Beginning with the line below that contains "Fixpoint forEach (f" and ending with the line that contains "[spec], [containers], [length], ...), none", copy every line exactly. Copy nothing else.

▼▼▼

(** * The resource view of yaki: a shallow embedding of
      [src/app/views/apps/components/resourceview/resourceview.component.ts]

    The component is a listener on the backend's command-result channel and a
    subscriber of the application's lifecycle events.  Its handlers work on
    untyped JSON data ([ev: any]), so the embedding starts with the JavaScript
    values such data is made of and the handful of language operations the
    handlers apply to them: property reads that throw on [null] and
    [undefined], truthiness, [x.length > 0], assignment to a property, [Map].
    The component itself follows: its fields, the effects it has on its
    surroundings (console, timers, grid, listener registry, event bus), and
    one definition per method. *)

From Stdlib Require Import List String Ascii ZArith Bool Arith Lia.
From Stdlib Require Import DecimalString.
Import ListNotations.

Set Warnings "-register-all".

Local Open Scope string_scope.
Local Open Scope Z_scope.

(* ===================================================================== *)
(** * JavaScript values *)
(* ===================================================================== *)

Module JS.

(** A value as [JSON.parse] builds it, plus [undefined].  An object is the
    list of its own properties in insertion order, without repeated keys.
    An array carries its elements and, separately, the named properties an
    assignment such as [a.usage = u] may add to it.  Numbers are the
    integers: the component only tests a number for zero and compares a
    length with [0]. *)
Inductive value : Type :=
| VUndefined
| VNull
| VBool (b : bool)
| VNum (n : Z)
| VStr (s : string)
| VArr (elems : list value) (props : list (string * value))
| VObj (props : list (string * value)).

Inductive exn : Type := TypeError | SyntaxError.

Inductive result (A : Type) : Type :=
| Ok (a : A)
| Throw (e : exn).
Arguments Ok {A} a.
Arguments Throw {A} e.

Definition bind {A B} (r : result A) (k : A -> result B) : result B :=
  match r with
  | Ok a => k a
  | Throw e => Throw e
  end.

Declare Scope js_scope.
Delimit Scope js_scope with js.
Notation "'let!' x ':=' c 'in' k" := (bind c (fun x => k))
  (at level 10, x pattern, c at level 100, k at level 200) : js_scope.

(** [forEach] with a callback that rewrites the element it visits: the
    elements after the loop, or the first exception. *)
Fixpoint forEach (f : value -> result value) (l : list value)
  : result (list value) :=
  match l with
  | [] => Ok []
  | x :: l' =>
      bind (f x) (fun y => bind (forEach f l') (fun l'' => Ok (y :: l'')))
  end.

(** ** Own properties *)

Fixpoint assoc (k : string) (ps : list (string * value)) : option value :=
  match ps with
  | [] => None
  | (k', v) :: ps' => if String.eqb k k' then Some v else assoc k ps'
  end.

(** Writing an own property: an existing key keeps its place, a new key
    goes last. *)
Fixpoint assoc_set (k : string) (x : value) (ps : list (string * value))
  : list (string * value) :=
  match ps with
  | [] => [(k, x)]
  | (k', v) :: ps' =>
      if String.eqb k k' then (k', x) :: ps' else (k', v) :: assoc_set k x ps'
  end.

Definition lookup (k : string) (ps : list (string * value)) : value :=
  match assoc k ps with
  | Some v => v
  | None => VUndefined
  end.

(** ** Truthiness: [if (v)], [!v], [a && b] *)
Definition truthy (v : value) : bool :=
  match v with
  | VUndefined | VNull => false
  | VBool b => b
  | VNum n => negb (n =? 0)
  | VStr s => negb (String.eqb s EmptyString)
  | VArr _ _ | VObj _ => true
  end.

(** ** Reading a property by name: [v.k]

    [k] ranges over the identifiers of the component's source ([items],
    [spec], [containers], [length], ...), none of which is inherited from a
    prototype except [length] of arrays and strings.  Reading from [null] or
    [undefined] throws. *)
Definition get (v : value) (k : string) : result value :=
  match v with
  | VUndefined | VNull => Throw TypeError
  | VBool _ | VNum _ => Ok VUndefined
  | VStr s =>
      if String.eqb k "length" then Ok (VNum (Z.of_nat (String.length s)))
      else Ok VUndefined
  | VArr l ps =>
      if String.eqb k "length" then Ok (VNum (Z.of_nat (List.length l)))
      else Ok (lookup k ps)
  | VObj ps => Ok (lookup k ps)
  end.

▲▲▲

**Response area**
Fixpoint forEach (f : value -> result value) (l : list value)
  : result (list value) :=
  match l with
  | [] => Ok []
  | x :: l' =>
      bind (f x) (fun y => bind (forEach f l') (fun l'' => Ok (y :: l'')))
  end.

(** ** Own properties *)

Fixpoint assoc (k : string) (ps : list (string * value)) : option value :=
  match ps with
  | [] => None
  | (k', v) :: ps' => if String.eqb k k' then Some v else assoc k ps'
  end.

(** Writing an own property: an existing key keeps its place, a new key
    goes last. *)
Fixpoint assoc_set (k : string) (x : value) (ps : list (string * value))
  : list (string * value) :=
  match ps with
  | [] => [(k, x)]
  | (k', v) :: ps' =>
      if String.eqb k k' then (k', x) :: ps' else (k', v) :: assoc_set k x ps'
  end.

Definition lookup (k : string) (ps : list (string * value)) : value :=
  match assoc k ps with
  | Some v => v
  | None => VUndefined
  end.

(** ** Truthiness: [if (v)], [!v], [a && b] *)
Definition truthy (v : value) : bool :=
  match v with
  | VUndefined | VNull => false
  | VBool b => b
  | VNum n => negb (n =? 0)
  | VStr s => negb (String.eqb s EmptyString)
  | VArr _ _ | VObj _ => true
  end.

(** ** Reading a property by name: [v.k]

    [k] ranges over the identifiers of the component's source ([items],
    [spec], [containers], [length], ...), none of which is inherited from a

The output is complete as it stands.